> [Collected data entries]
╭──
(* ===== verification/RoutingTableProps.v ===== *)
(** * What the routing table promises

    On top of the invariant of RoutingTableInv: confirmed nodes are not
    displaced, searches return the nodes they should in the order they should,
    refresh targets fall into their bucket; and what [bucket_size] and the set
    of IPs do not deliver. *)

From S2P Require Import Prelude Archive Md4Hash Bitfield KadId RoutingTable RoutingTableInv.
From stdpp Require Import list relations.
Open Scope Z_scope.

(** ** Bits of an identifier, counted from the most significant one *)

Definition id_bit (h : node_id) (i : nat) : bool := get_bit (BF (m_hash h) 0 false) i.

Lemma be_value_testbit l i :
  (i < 8 * length l)%nat ->
  Z.testbit (be_value l) (8 * Z.of_nat (length l) - 1 - Z.of_nat i) = get_bit (BF l 0 false) i.
Proof.
  revert i. induction l as [|b l IH]; intros i Hi; [cbn in Hi; lia|].
  rewrite be_value_cons, Z_testbit_split by first [apply be_value_range|cbn [length] in *; lia].
  rewrite get_bit_tb. cbn [m_bytes]. unfold byte_at.
  pose proof (Nat.div_mod i 8 ltac:(done)) as Hd. pose proof (Nat.mod_upper_bound i 8 ltac:(done)) as Hm.
  destruct (i / 8)%nat as [|q] eqn:Eq; cbn [length] in *.
  - cbn [lookup list_lookup default from_option id].
    destruct (Z.ltb_spec (8 * Z.of_nat (S (length l)) - 1 - Z.of_nat i) (8 * Z.of_nat (length l))); [lia|].
    unfold tb. f_equal. lia.
  - cbn [lookup list_lookup].
    destruct (Z.ltb_spec (8 * Z.of_nat (S (length l)) - 1 - Z.of_nat i) (8 * Z.of_nat (length l))); [|lia].
    replace (8 * Z.of_nat (S (length l)) - 1 - Z.of_nat i) with (8 * Z.of_nat (length l) - 1 - Z.of_nat (i - 8)) by lia.
    rewrite IH by lia. rewrite get_bit_tb. cbn [m_bytes]. unfold byte_at.
    replace ((i - 8) / 8)%nat with q by (apply (Nat.div_unique _ _ _ (i mod 8)); lia).
    replace ((i - 8) mod 8)%nat with (i mod 8)%nat; [done|].
    apply (Nat.mod_unique _ _ q); lia.
Qed.

Lemma log2_top_bit v k :
  0 <= v -> 0 <= k -> Z.testbit v k = true -> (forall j, k < j -> Z.testbit v j = false) -> Z.log2 v = k.
Proof.
  intros Hv Hk Ht Hz. destruct (Z.lt_trichotomy (Z.log2 v) k) as [H|[H|H]]; [|done|].
  - rewrite Z.bits_above_log2 in Ht by done. done.
  - assert (0 < v) by (destruct (Z.eq_dec v 0) as [->|]; [by rewrite Z.bits_0 in Ht|lia]).
    pose proof (Z.bit_log2 v ltac:(done)) as Hb. by rewrite Hz in Hb.
Qed.

(** The distance of identifiers that first differ at bit [i]. *)
Lemma distance_exp_first_bit n1 n2 i :
  hash_wf n1 -> hash_wf n2 -> (i < 128)%nat ->
  (forall j, (j < i)%nat -> id_bit n1 j = id_bit n2 j) -> id_bit n1 i <> id_bit n2 i ->
  distance_exp n1 n2 = 127 - Z.of_nat i.
Proof.
  intros H1 H2 Hi Heq Hne. rewrite distance_exp_log2 by done.
  unfold hash_wf, MD4_DIGEST_LENGTH in H1, H2.
  assert (forall n j, length (m_hash n) = 16%nat -> (j < 128)%nat ->
    Z.testbit (value n) (127 - Z.of_nat j) = id_bit n j) as Hbit.
  { intros n j Hn Hj. unfold value, id_bit. rewrite <- be_value_testbit by (rewrite Hn; lia). by rewrite Hn. }
  pose proof (be_value_range (m_hash n1)) as R1. pose proof (be_value_range (m_hash n2)) as R2.
  rewrite H1 in R1. rewrite H2 in R2. change (8 * Z.of_nat 16) with 128 in *.
  fold (value n1) in R1. fold (value n2) in R2.
  apply log2_top_bit; [apply Z.lxor_nonneg; lia|lia|..].
  - rewrite Z.lxor_spec, !Hbit by done. by destruct (id_bit n1 i), (id_bit n2 i).
  - intros j Hj. rewrite Z.lxor_spec. destruct (Z_lt_le_dec j 128).
    + replace j with (127 - Z.of_nat (Z.to_nat (127 - j))) by lia.
      rewrite !Hbit by (done || lia). rewrite Heq by lia. apply xorb_nilpotent.
    + by rewrite !(Z_testbit_above _ 128) by lia.
Qed.

Lemma get_bit_zip f l1 l2 (g : bool -> bool -> bool) i :
  (forall a b j, 0 <= j -> Z.testbit (f a b) j = g (Z.testbit a j) (Z.testbit b j)) ->
  length l1 = length l2 -> (i < 8 * length l1)%nat ->
  get_bit (BF (zip_with (fun a b => z2b (f (b2z a) (b2z b))) l1 l2) 0 false) i =
  g (get_bit (BF l1 0 false) i) (get_bit (BF l2 0 false) i).
Proof.
  intros Hf Hl Hi. rewrite !get_bit_tb. cbn [m_bytes]. unfold byte_at.
  pose proof (Nat.mod_upper_bound i 8 ltac:(done)) as Hm.
  assert (i / 8 < length l1)%nat as Hq by (by apply div8_lt).
  destruct (lookup_lt_is_Some_2 l1 _ Hq) as [a Ha]. rewrite Hl in Hq.
  destruct (lookup_lt_is_Some_2 l2 _ Hq) as [b Hb].
  rewrite lookup_zip_with, Ha, Hb. cbn [mbind option_bind fmap option_fmap option_map default from_option id].
  rewrite tb_z2b, Hf by lia. done.
Qed.

Lemma id_bit_and h n i : hash_wf h -> hash_wf n -> (i < 128)%nat -> id_bit (hash_and h n) i = id_bit h i && id_bit n i.
Proof.
  unfold hash_wf, MD4_DIGEST_LENGTH. intros H1 H2 Hi. unfold id_bit, hash_and. cbn [m_hash].
  apply (get_bit_zip Z.land); [intros; apply Z.land_spec|congruence|lia].
Qed.

Lemma id_bit_or h n i : hash_wf h -> hash_wf n -> (i < 128)%nat -> id_bit (hash_or h n) i = id_bit h i || id_bit n i.
Proof.
  unfold hash_wf, MD4_DIGEST_LENGTH. intros H1 H2 Hi. unfold id_bit, hash_or. cbn [m_hash].
  apply (get_bit_zip Z.lor); [intros; apply Z.lor_spec|congruence|lia].
Qed.

Lemma id_bit_not h i : hash_wf h -> (i < 128)%nat -> id_bit (hash_not h) i = negb (id_bit h i).
Proof.
  unfold hash_wf, MD4_DIGEST_LENGTH. intros H1 Hi. unfold id_bit, hash_not. cbn [m_hash].
  rewrite !get_bit_tb. cbn [m_bytes]. unfold byte_at.
  pose proof (Nat.mod_upper_bound i 8 ltac:(done)) as Hm.
  assert (i / 8 < length (m_hash h))%nat as Hq by (rewrite div8_lt; lia).
  destruct (lookup_lt_is_Some_2 _ _ Hq) as [a Ha].
  rewrite list_lookup_fmap, Ha. cbn [fmap option_fmap option_map default from_option id].
  rewrite tb_z2b by lia. unfold tb. apply Z.lnot_spec. lia.
Qed.

Lemma id_bit_update h q f i :
  hash_wf h -> (q < 16)%nat ->
  id_bit (Hash (update_byte (m_hash h) q f)) i =
  if decide (q = (i / 8)%nat) then Z.testbit (f (b2z (byte_at (m_hash h) q))) (7 - Z.of_nat (i mod 8)) else id_bit h i.
Proof.
  unfold hash_wf, MD4_DIGEST_LENGTH. intros H1 Hq. unfold id_bit. cbn [m_hash]. apply get_bit_update. lia.
Qed.

Lemma update_wf h q f : hash_wf h -> hash_wf (Hash (update_byte (m_hash h) q f)).
Proof. unfold hash_wf. cbn [m_hash]. by rewrite length_update_byte. Qed.

Lemma hash_and_wf h n : hash_wf h -> hash_wf n -> hash_wf (hash_and h n).
Proof. unfold hash_wf, hash_and. cbn [m_hash]. rewrite length_zip_with. lia. Qed.

Lemma hash_or_wf h n : hash_wf h -> hash_wf n -> hash_wf (hash_or h n).
Proof. unfold hash_wf, hash_or. cbn [m_hash]. rewrite length_zip_with. lia. Qed.

Lemma hash_not_wf h : hash_wf h -> hash_wf (hash_not h).
Proof. unfold hash_wf, hash_not. cbn [m_hash]. by rewrite length_fmap. Qed.

Create HintDb hash.
#[export] Hint Resolve hash_and_wf hash_or_wf hash_not_wf update_wf : hash.

Lemma mask_testbit i j :
  (i / 8 = j / 8)%nat -> Z.testbit (Bitfield.mask i) (7 - Z.of_nat (j mod 8)) = bool_decide (i = j).
Proof.
  intros E. pose proof (Nat.mod_upper_bound i 8). pose proof (Nat.mod_upper_bound j 8).
  unfold Bitfield.mask. rewrite mask_pow, Z.pow2_bits_eqb by lia. apply eq_true_iff_eq.
  rewrite Z.eqb_eq, bool_decide_eq_true. split; [intros; apply index_eq; [done|lia]|by intros ->].
Qed.

Lemma id_bit_byte h i : Z.testbit (b2z (byte_at (m_hash h) (i / 8)%nat)) (7 - Z.of_nat (i mod 8)) = id_bit h i.
Proof. apply testbit_byte_at. Qed.

Lemma refresh_mask_spec n :
  (n <= 128)%nat -> hash_wf (refresh_mask n) /\
  forall i, (i < 128)%nat -> id_bit (refresh_mask n) i = bool_decide (i < n)%nat.
Proof.
  induction n as [|n IH]; intros Hn; cbn [refresh_mask].
  - split; [done|]. intros i Hi. rewrite bool_decide_false by lia. unfold id_bit.
    assert (be_value (m_hash hash_clear) = 0) as Hz by done.
    rewrite <- be_value_testbit by (cbn; lia). by rewrite Hz, Z.bits_0.
  - destruct IH as [Hw IH]; [lia|]. split; [by apply update_wf|]. intros i Hi.
    rewrite id_bit_update by (done || by apply Nat.Div0.div_lt_upper_bound; lia).
    case_decide as E.
    + rewrite Z.lor_spec, mask_testbit, E, id_bit_byte, IH by done.
      apply eq_true_iff_eq. rewrite orb_true_iff, !bool_decide_eq_true. lia.
    + rewrite IH by done. apply bool_decide_ext. split; [lia|]. intros H.
      destruct (decide (i = n)) as [->|]; [done|lia].
Qed.

Lemma refresh_target_bits own r n :
  hash_wf own -> hash_wf r -> (0 < n <= 128)%nat ->
  hash_wf (refresh_target own r n) /\
  forall i, (i < n)%nat ->
    id_bit (refresh_target own r n) i = xorb (id_bit own i) (bool_decide (i = (n - 1)%nat)).
Proof.
  intros Ho Hr Hn. destruct (refresh_mask_spec n ltac:(lia)) as [Hmw Hm]. unfold refresh_target. cbv zeta.
  set (t0 := hash_or _ _).
  assert (hash_wf t0) as Hw0 by (subst t0; auto with hash).
  set (t1 := update_byte (m_hash t0) _ _).
  assert (hash_wf (Hash t1)) as Hw1 by (subst t1; by apply update_wf).
  change t1 with (m_hash (Hash t1)). split; [by apply update_wf|]. intros i Hi.
  assert ((n - 1) / 8 < 16)%nat by (apply Nat.Div0.div_lt_upper_bound; lia).
  assert (forall j, (j < n)%nat -> id_bit t0 j = id_bit own j) as H0.
  { intros j Hj. subst t0. rewrite id_bit_or, !id_bit_and, id_bit_not, Hm by (lia || auto with hash).
    rewrite bool_decide_true by done. cbn. by rewrite andb_false_r, andb_true_r. }
  rewrite id_bit_update by done. case_decide as E.
  - rewrite Z.lor_spec, Z.land_spec, Z.lnot_spec, mask_testbit by (done || pose proof (Nat.mod_upper_bound i 8); lia).
    rewrite E, !id_bit_byte. subst t1. rewrite id_bit_update by done. rewrite decide_True by done.
    rewrite Z.land_spec, Z.lnot_spec, mask_testbit by (done || pose proof (Nat.mod_upper_bound i 8); lia).
    rewrite E, id_bit_byte, H0 by done.
    rewrite (bool_decide_ext (n - 1 = i)%nat (i = n - 1)%nat) by lia.
    case_bool_decide; destruct (id_bit own i); done.
  - subst t1. rewrite id_bit_update by done. rewrite decide_False, H0 by done.
    rewrite bool_decide_false by (intros ->; done). by rewrite xorb_false_r.
Qed.

Lemma refresh_target_distance own r n :
  hash_wf own -> hash_wf r -> (0 < n <= 128)%nat ->
  distance_exp own (refresh_target own r n) = kad_total_bits - Z.of_nat n.
Proof.
  intros Ho Hr Hn. destruct (refresh_target_bits own r n Ho Hr Hn) as [Hw Hb].
  rewrite (distance_exp_first_bit _ _ (n - 1)); [unfold kad_total_bits; lia|done|done|lia|..].
  - intros j Hj. rewrite Hb, bool_decide_false by lia. by rewrite xorb_false_r.
  - rewrite Hb, bool_decide_true by lia. by destruct (id_bit own (n - 1)).
Qed.

Lemma min_element_from_spec bs i best :
  let r := min_element_from i best bs in
  (r = best \/ exists j b, r = (i + j, b)%nat /\ bs !! j = Some b) /\
  Forall (fun b => refresh_key (snd r) <= refresh_key b) (snd best :: bs).
Proof.
  revert i best. induction bs as [|b bs IH]; intros i best; cbn [min_element_from].
  { split; [by left|]. apply Forall_singleton. lia. }
  set (best' := if refresh_key b <? refresh_key (snd best) then (i, b) else best).
  destruct (IH (S i) best') as [H1 H2]. apply Forall_cons in H2 as [H2 H3].
  assert (refresh_key (snd best') <= refresh_key (snd best) /\ refresh_key (snd best') <= refresh_key b) as [Ha Hb].
  { subst best'. destruct (Z.ltb_spec (refresh_key b) (refresh_key (snd best))); cbn; lia. }
  split; [|repeat (apply Forall_cons_2; [lia|]); done].
  destruct H1 as [->|(j & b' & -> & Hj)].
  - subst best'. destruct (refresh_key b <? refresh_key (snd best)); [|by left].
    right. exists 0%nat, b. by rewrite Nat.add_0_r.
  - right. exists (S j), b'. split; [f_equal; lia|done].
Qed.
(** [piece_pos::priority], with the seeds of the picker. *)
Definition priority (m_seeds : Z) (p : piece_pos) : Z :=
  if filtered p || have p || (peer_count p + m_seeds =? 0) then -1
  else if piece_priority p =? priority_levels - 1 then 1 - Z.b2z (downloading p)
  else
    let '(availability, pr) :=
      if priority_levels / 2 <=? piece_priority p
      then (peer_count p / 2, piece_priority p - (priority_levels - 2) / 2)
      else (peer_count p, piece_priority p) in
    if downloading p then availability * prio_factor
    else availability * prio_factor + priority_levels / 2 - pr.

Inductive block_state := state_none | state_requested | state_writing | state_finished.

#[global] Instance block_state_eq_dec : EqDecision block_state.
Proof. solve_decision. Defined.

(** [peer] is a pointer, 0 the null pointer; [num_peers] has 14 bits. *)
Record block_info := BlockInfo { bi_peer : Z; bi_num_peers : Z; bi_state : block_state }.

Definition block_info_new : block_info := BlockInfo 0 0 state_none.

Inductive piece_state_t := none | slow | medium | fast.

#[global] Instance piece_state_eq_dec : EqDecision piece_state_t.
Proof. solve_decision. Defined.

(** [info] points into [m_block_info]: an offset.  The counters (16 bits) are
    bounded by the number of blocks, less than [2^13]. *)
Record downloading_piece := Downloading {
  dp_state : piece_state_t; dp_index : Z; dp_info : nat;
  dp_finished : Z; dp_writing : Z; dp_requested : Z
}.

Record piece_block := PieceBlock { piece_index : Z; block_index : nat }.

Record piece_picker := Picker {
  m_seeds : Z;
  m_pieces : list Z;
  m_priority_boundries : list nat;
  m_piece_map : list piece_pos;
  m_downloads : list downloading_piece;
  m_block_info : list block_info;
  m_blocks_per_piece : nat;
  m_blocks_in_last_piece : nat;
  m_num_filtered : Z;
  m_num_have_filtered : Z;
  m_num_have : Z;
  m_cursor : nat;
  m_reverse_cursor : nat;
  m_sparse_regions : Z;
  m_dirty : bool
}.

Definition with_buckets (ps : list Z) (bs : list nat) (map : list piece_pos) (t : piece_picker) : piece_picker :=
  Picker (m_seeds t) ps bs map (m_downloads t) (m_block_info t) (m_blocks_per_piece t) (m_blocks_in_last_piece t)
    (m_num_filtered t) (m_num_have_filtered t) (m_num_have t) (m_cursor t) (m_reverse_cursor t)
    (m_sparse_regions t) (m_dirty t).
Definition with_map (map : list piece_pos) (t : piece_picker) : piece_picker :=
  with_buckets (m_pieces t) (m_priority_boundries t) map t.
Definition with_seeds (n : Z) (t : piece_picker) : piece_picker :=
  Picker n (m_pieces t) (m_priority_boundries t) (m_piece_map t) (m_downloads t) (m_block_info t)
    (m_blocks_per_piece t) (m_blocks_in_last_piece t) (m_num_filtered t) (m_num_have_filtered t) (m_num_have t)
    (m_cursor t) (m_reverse_cursor t) (m_sparse_regions t) (m_dirty t).
Definition with_dirty (d : bool) (t : piece_picker) : piece_picker :=
  Picker (m_seeds t) (m_pieces t) (m_priority_boundries t) (m_piece_map t) (m_downloads t) (m_block_info t)
    (m_blocks_per_piece t) (m_blocks_in_last_piece t) (m_num_filtered t) (m_num_have_filtered t) (m_num_have t)
    (m_cursor t) (m_reverse_cursor t) (m_sparse_regions t) d.
Definition with_counts (nf nhf nh : Z) (t : piece_picker) : piece_picker :=
  Picker (m_seeds t) (m_pieces t) (m_priority_boundries t) (m_piece_map t) (m_downloads t) (m_block_info t)
    (m_blocks_per_piece t) (m_blocks_in_last_piece t) nf nhf nh
    (m_cursor t) (m_reverse_cursor t) (m_sparse_regions t) (m_dirty t).
Definition with_cursors (c rc : nat) (t : piece_picker) : piece_picker :=
  Picker (m_seeds t) (m_pieces t) (m_priority_boundries t) (m_piece_map t) (m_downloads t) (m_block_info t)
    (m_blocks_per_piece t) (m_blocks_in_last_piece t) (m_num_filtered t) (m_num_have_filtered t) (m_num_have t)
    c rc (m_sparse_regions t) (m_dirty t).
Definition with_sparse (n : Z) (t : piece_picker) : piece_picker :=
  Picker (m_seeds t) (m_pieces t) (m_priority_boundries t) (m_piece_map t) (m_downloads t) (m_block_info t)
    (m_blocks_per_piece t) (m_blocks_in_last_piece t) (m_num_filtered t) (m_num_have_filtered t) (m_num_have t)
    (m_cursor t) (m_reverse_cursor t) n (m_dirty t).
Definition with_downloads (ds : list downloading_piece) (bi : list block_info) (t : piece_picker) : piece_picker :=
  Picker (m_seeds t) (m_pieces t) (m_priority_boundries t) (m_piece_map t) ds bi
    (m_blocks_per_piece t) (m_blocks_in_last_piece t) (m_num_filtered t) (m_num_have_filtered t) (m_num_have t)
    (m_cursor t) (m_reverse_cursor t) (m_sparse_regions t) (m_dirty t).

Definition piece_picker_new : piece_picker :=
  Picker 0 [] [0%nat] [] [] [] 0 0 0 0 0 0 0 1 false.

(** [m_piece_map[i]]. *)
Definition piece_at (map : list piece_pos) (i : Z) : option piece_pos := map !! Z.to_nat i.
Definition alter_piece (f : piece_pos -> piece_pos) (i : Z) (map : list piece_pos) : list piece_pos :=
  alter f (Z.to_nat i) map.

Definition num_pieces (t : piece_picker) : nat := length (m_piece_map t).
Definition num_want_left (t : piece_picker) : Z := Z.of_nat (num_pieces t) - m_num_have t - m_num_filtered t.
Definition have_piece (t : piece_picker) (i : Z) : bool :=
  match piece_at (m_piece_map t) i with Some p => have p | None => false end.

(** [std::vector::resize(n, x)]. *)
Definition vec_resize {A} (n : nat) (x : A) (l : list A) : list A := take n l ++ replicate (n - length l) x.

(** ** The buckets of pieces of one priority *)

Definition priority_range (bs : list nat) (prio : nat) : nat * nat :=
  (match prio with O => 0%nat | S k => bs !!! k end, bs !!! prio).

(** [do { temp = m_priority_boundries[priority]++; ++priority; }
    while (temp == new_index && priority < m_priority_boundries.size());] *)
Fixpoint add_skip (n : nat) (bs : list nat) (prio new_index : nat) : nat * nat * list nat :=
  match n with
  | O => (new_index, prio, bs)
  | S n =>
      let temp := bs !!! prio in
      let bs := <[prio := S temp]> bs in
      if (temp =? new_index)%nat && (S prio <? length bs)%nat
      then add_skip n bs (S prio) new_index else (temp, S prio, bs)
  end.

Fixpoint add_loop (n : nat) (ps : list Z) (map : list piece_pos) (bs : list nat) (prio new_index : nat) (index : Z) :
    list Z * list piece_pos * list nat * nat * Z :=
  match n with
  | O => (ps, map, bs, new_index, index)
  | S n =>
      let temp := ps !!! new_index in
      let ps := <[new_index := index]> ps in
      let map := alter_piece (set_index (Z.of_nat new_index)) index map in
      let index := temp in
      let '(new_index, prio, bs) := add_skip (length bs) bs prio new_index in
      if (length bs <=? prio)%nat then (ps, map, bs, new_index, index)
      else add_loop n ps map bs prio new_index index
  end.

(** [add(index)], with the value of [random()]. *)
Definition add (random : nat) (index : Z) (t : piece_picker) : piece_picker :=
  match piece_at (m_piece_map t) index with
  | None => t
  | Some p =>
      let prio := Z.to_nat (priority (m_seeds t) p) in
      let bs := m_priority_boundries t in
      let bs := if (length bs <=? prio)%nat then vec_resize (S prio) (length (m_pieces t)) bs else bs in
      let '(range_start, range_end) := priority_range bs prio in
      let new_index := if (range_end =? range_start)%nat then range_start
                       else (random mod (range_end - range_start + 1) + range_start)%nat in
      let ps := m_pieces t ++ [-1] in
      let '(ps, map, bs, new_index, index) := add_loop (length bs) ps (m_piece_map t) bs prio new_index index in
      if index =? -1 then with_buckets ps bs map t
      else with_buckets (<[new_index := index]> ps) bs (alter_piece (set_index (Z.of_nat new_index)) index map) t
  end.

(** [do { temp = --m_priority_boundries[priority]; ++priority; }
    while (next_index == temp && priority < m_priority_boundries.size());] *)
Fixpoint remove_skip (n : nat) (bs : list nat) (prio next_index : nat) : nat * nat * list nat :=
  match n with
  | O => (next_index, prio, bs)
  | S n =>
      let temp := (bs !!! prio - 1)%nat in
      let bs := <[prio := temp]> bs in
      if (next_index =? temp)%nat && (S prio <? length bs)%nat
      then remove_skip n bs (S prio) next_index else (temp, S prio, bs)
  end.

Fixpoint remove_loop (n : nat) (ps : list Z) (map : list piece_pos) (bs : list nat) (prio elem_index next_index : nat) :
    list Z * list piece_pos * list nat :=
  match n with
  | O => (ps, map, bs)
  | S n =>
      let '(temp, prio, bs) := remove_skip (length bs) bs prio next_index in
      if (next_index =? temp)%nat then (ps, map, bs)
      else
        let next_index := temp in
        let piece := ps !!! next_index in
        let ps := <[elem_index := piece]> ps in
        let map := alter_piece (set_index (Z.of_nat elem_index)) piece map in
        let elem_index := next_index in
        if (prio =? length bs)%nat then (ps, map, bs)
        else remove_loop n ps map bs prio elem_index next_index
  end.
╰──
Restate exactly the records above from their first line through the line that holds "From S2P Require", please, including both and leaving out all others.

(* ===== verification/RoutingTableProps.v ===== *)
(** * What the routing table promises

    On top of the invariant of RoutingTableInv: confirmed nodes are not
    displaced, searches return the nodes they should in the order they should,
    refresh targets fall into their bucket; and what [bucket_size] and the set
    of IPs do not deliver. *)

From S2P Require Import Prelude Archive Md4Hash Bitfield KadId RoutingTable RoutingTableInv.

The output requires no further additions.